Problem to solve → Copy exactly the lines of the material below, starting with the first and including the line that holds "happens, the parser".
_ _ _ _ _
(* ===== verification/FilterCore.v ===== *)
(** * What the two filter compilers share

    capfilter.c and dispfilter.c carry the same context ([ctx_t T] and [df_ctx_t]), the
    same first-error-wins reporting, the same token cursor and the same bounded node
    arena, each in its own static copy.  They are modelled once, over the token type [T]
    and the node type [N], together with the reasoning principles for parsers built from
    them: [parses] (a sentence is consumed and its tree built) and [returns] (whatever
    happens, the parser returns, and what it passed over satisfies a relation). *)
From S2P Require Import Prelude Text Literals.
From stdpp Require Import options.

Local Open Scope Z_scope.

(** [MAX_TOKENS] and [DF_MAX_TOKENS]; [MAX_NODES] and [DF_MAX_NODES]. *)
Definition MAX_TOKENS : Z := 256.
Definition MAX_NODES : Z := 256.

(** ** The context *)

(** [toks] holds the entries written so far ([n_toks] of them); [err] is the
    caller's buffer, [None] when it is NULL. *)
Record ctx_t (T : Type) := {
  toks : list T;
  pos : Z;
  err : option text;
  err_len : Z;
  failed : bool
}.
Arguments toks {T} _.
Arguments pos {T} _.
Arguments err {T} _.
Arguments err_len {T} _.
Arguments failed {T} _.

(** [parser_t]: the context and the number of arena nodes in use. *)
Record parser_t (T : Type) := { ctx : ctx_t T; count : Z }.
Arguments ctx {T} _.
Arguments count {T} _.

Definition parser (T A : Type) : Type := parser_t T -> outcome (A * parser_t T).
#[export] Instance parser_ret {T} : MRet (parser T) := fun A a st => Ret (a, st).
#[export] Instance parser_bind {T} : MBind (parser T) := fun A B f m st =>
  '(a, st) ← m st; f a st.

Abbreviation failing st := (failed (ctx st)).

Section Context.
Context {T : Type}.
Implicit Types (c : ctx_t T) (st : parser_t T) (ts rem : list T).

Definition n_toks c : Z := zlen (toks c).

Definition set_toks ts c : ctx_t T :=
  {| toks := ts; pos := pos c; err := err c; err_len := err_len c; failed := failed c |}.
Definition set_pos (p : Z) c : ctx_t T :=
  {| toks := toks c; pos := p; err := err c; err_len := err_len c; failed := failed c |}.
Definition push_tok c (t : T) : ctx_t T := set_toks (toks c ++ [t]) c.

(** The context a compilation starts from. *)
Definition init_ctx (err_ : option text) (err_len_ : Z) : ctx_t T :=
  {| toks := []; pos := 0; err := err_; err_len := err_len_; failed := false |}.

(** ** Errors *)

(** The error buffer after [snprintf(err, err_len, ...)], untouched when it is
    NULL or has no room. *)
Definition report c (msg : text) : option text :=
  match err c with
  | Some old => Some (if 0 <? err_len c then snprintf (err_len c) msg else old)
  | None => None
  end.

Definition fail c (msg : text) : ctx_t T :=
  if failed c then c
  else {| toks := toks c; pos := pos c; err := report c msg; err_len := err_len c;
          failed := true |}.

(** The only formats used are a prefix, one [%s] and a suffix. *)
Definition failf c (pre suf arg : text) : ctx_t T :=
  if failed c then c
  else {| toks := toks c; pos := pos c; err := report c (pre ++ arg ++ suf);
          err_len := err_len c; failed := true |}.

(** ** Parser steps *)

Definition timeout {A} : parser T A := fun _ => Timeout.

(** [fail(c, msg); return NULL;] *)
Definition fail_null {A} (msg : text) : parser T (option A) := fun st =>
  Ret (None, {| ctx := fail (ctx st) msg; count := count st |}).

(** A child pointer that is stored in a node.  A NULL one would be dereferenced
    later, so storing it is undefined behaviour here already. *)
Definition deref {A} (p : option A) : parser T A := fun st =>
  match p with Some a => Ret (a, st) | None => UB end.

(** Whether a node was allocated: [false] is the NULL of [mk_node]. *)
Definition mk_node : parser T bool := fun st =>
  if failed (ctx st) then Ret (false, st)
  else if MAX_NODES <=? count st then
    Ret (false, {| ctx := fail (ctx st) (lit "filter expression is too complex");
                   count := count st |})
  else Ret (true, {| ctx := ctx st; count := count st + 1 |}).

(** [pos++] *)
Definition incr_pos : parser T unit := fun st =>
  Ret (tt, {| ctx := set_pos (pos (ctx st) + 1) (ctx st); count := count st |}).

Section Nodes.
Context {N : Type}.

(** Allocates a node and fills in its fields. *)
Definition mk_leaf (n : N) : parser T (option N) :=
  ok ← mk_node; mret (if ok : bool then Some n else None).

(** Allocates a node and stores its children. *)
Definition mk_bin (node : N -> N -> N) (l r : option N) : parser T (option N) :=
  ok ← mk_node;
  if ok : bool then l ← deref l; r ← deref r; mret (Some (node l r)) else mret None.
Definition mk_un (node : N -> N) (l : option N) : parser T (option N) :=
  ok ← mk_node;
  if ok : bool then l ← deref l; mret (Some (node l)) else mret None.
End Nodes.
End Context.

Section Cursor.
Context {T : Type} `{!EqDecision T} (TOK_END : T).

(** [toks[pos]]; entries never written are zero, that is, [TOK_END]. *)
Definition p_peek : parser T T := fun st =>
  if (0 <=? pos (ctx st)) && (pos (ctx st) <? MAX_TOKENS)
  then Ret (default TOK_END (toks (ctx st) !! Z.to_nat (pos (ctx st))), st)
  else UB.

Definition p_advance : parser T T :=
  t ← p_peek;
  if bool_decide (t = TOK_END) then mret t else _ ← incr_pos; mret t.
End Cursor.

(** ** Positions *)

Section Positions.
Context {T : Type}.
Implicit Types (c : ctx_t T) (st : parser_t T) (ts rem : list T).

Lemma failf_fail c pre suf arg : failf c pre suf arg = fail c (pre ++ arg ++ suf).
Proof. reflexivity. Qed.
Lemma fail_failed c msg : failed (fail c msg) = true.
Proof. unfold fail. by destruct (failed c) eqn:E. Qed.

Lemma push_toks c t ts : set_toks (toks (push_tok c t) ++ ts) (push_tok c t) =
  set_toks (toks c ++ t :: ts) c.
Proof. unfold push_tok, set_toks. cbn. by rewrite <- app_assoc. Qed.

Lemma n_toks_push c t : n_toks (push_tok c t) = n_toks c + 1.
Proof. unfold n_toks, push_tok, set_toks. cbn [toks]. autorewrite with zlen. lia. Qed.

Definition adv (k : nat) st : parser_t T :=
  {| ctx := set_pos (pos (ctx st) + Z.of_nat k) (ctx st); count := count st |}.
Definition bump (k : Z) st : parser_t T := {| ctx := ctx st; count := count st + k |}.
Definition fail_at (msg : text) st : parser_t T :=
  {| ctx := fail (ctx st) msg; count := count st |}.

Lemma adv_0 st : adv 0 st = st.
Proof. destruct st as [[] ?]. unfold adv, set_pos. cbn. by rewrite Z.add_0_r. Qed.
Lemma adv_adv j k st : adv k (adv j st) = adv (j + k) st.
Proof. unfold adv, set_pos. cbn. by rewrite <- Z.add_assoc, <- Nat2Z.inj_add. Qed.
Lemma bump_bump j k st : bump k (bump j st) = bump (j + k) st.
Proof. unfold bump. cbn. by rewrite Z.add_assoc. Qed.
Lemma adv_bump j k st : adv j (bump k st) = bump k (adv j st).
Proof. done. Qed.
Lemma bump_adv_bump a b i j st :
  bump b (adv j (bump a (adv i st))) = bump (a + b) (adv (i + j) st).
Proof. by rewrite adv_bump, bump_bump, adv_adv. Qed.
Lemma failing_fail_at msg st : failing (fail_at msg st) = true.
Proof. apply fail_failed. Qed.

Lemma failing_mono st st' :
  (failing st = true -> failing st' = true) -> failing st' = false -> failing st = false.
Proof. destruct (failing st); [|done]. intros H. by rewrite H. Qed.

Lemma run_ret {A B} (m : parser T A) (f : A -> parser T B) st a st' :
  m st = Ret (a, st') -> (m ≫= f) st = f a st'.
Proof. intros H. unfold mbind, parser_bind. by rewrite H. Qed.
End Positions.

Section Reasoning.
Context {T : Type} `{!EqDecision T} (TOK_END : T).
Context {N : Type} (size : N -> Z) (size_pos : forall n, 1 <= size n).
Implicit Types (c : ctx_t T) (st : parser_t T) (ts rem : list T).
Local Abbreviation parserT := (parser T (option N)).
Local Abbreviation p_peek := (p_peek TOK_END).
Local Abbreviation p_advance := (p_advance TOK_END).

(** The parser stands before the tokens [rem] and the end marker. *)
Definition st_at rem st : Prop :=
  exists pre, toks (ctx st) = pre ++ rem ++ [TOK_END] /\ pos (ctx st) = zlen pre /\
    (TOK_END ∉ rem) /\ zlen (toks (ctx st)) <= MAX_TOKENS.

Lemma st_at_adv ts rem st : st_at (ts ++ rem) st -> st_at rem (adv (length ts) st).
Proof.
  intros (pre & Ht & Hp & He & Hl). exists (pre ++ ts). cbn. rewrite elem_of_app in He.
  split_and!; [by rewrite Ht, <- !app_assoc|rewrite Hp; unfold zlen; rewrite length_app; lia| |done].
  tauto.
Qed.

Lemma st_at_bump rem k st : st_at rem st -> st_at rem (bump k st).
Proof. done. Qed.

Lemma st_at_fail rem msg st : st_at rem st -> st_at rem (fail_at msg st).
Proof. unfold st_at, fail_at, fail. cbn. by destruct (failed (ctx st)). Qed.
_ _ _ _ _
Answer to this problem →
(* ===== verification/FilterCore.v ===== *)
(** * What the two filter compilers share

    capfilter.c and dispfilter.c carry the same context ([ctx_t T] and [df_ctx_t]), the
    same first-error-wins reporting, the same token cursor and the same bounded node
    arena, each in its own static copy.  They are modelled once, over the token type [T]
    and the node type [N], together with the reasoning principles for parsers built from
    them: [parses] (a sentence is consumed and its tree built) and [returns] (whatever
    happens, the parser returns, and what it passed over satisfies a relation). *)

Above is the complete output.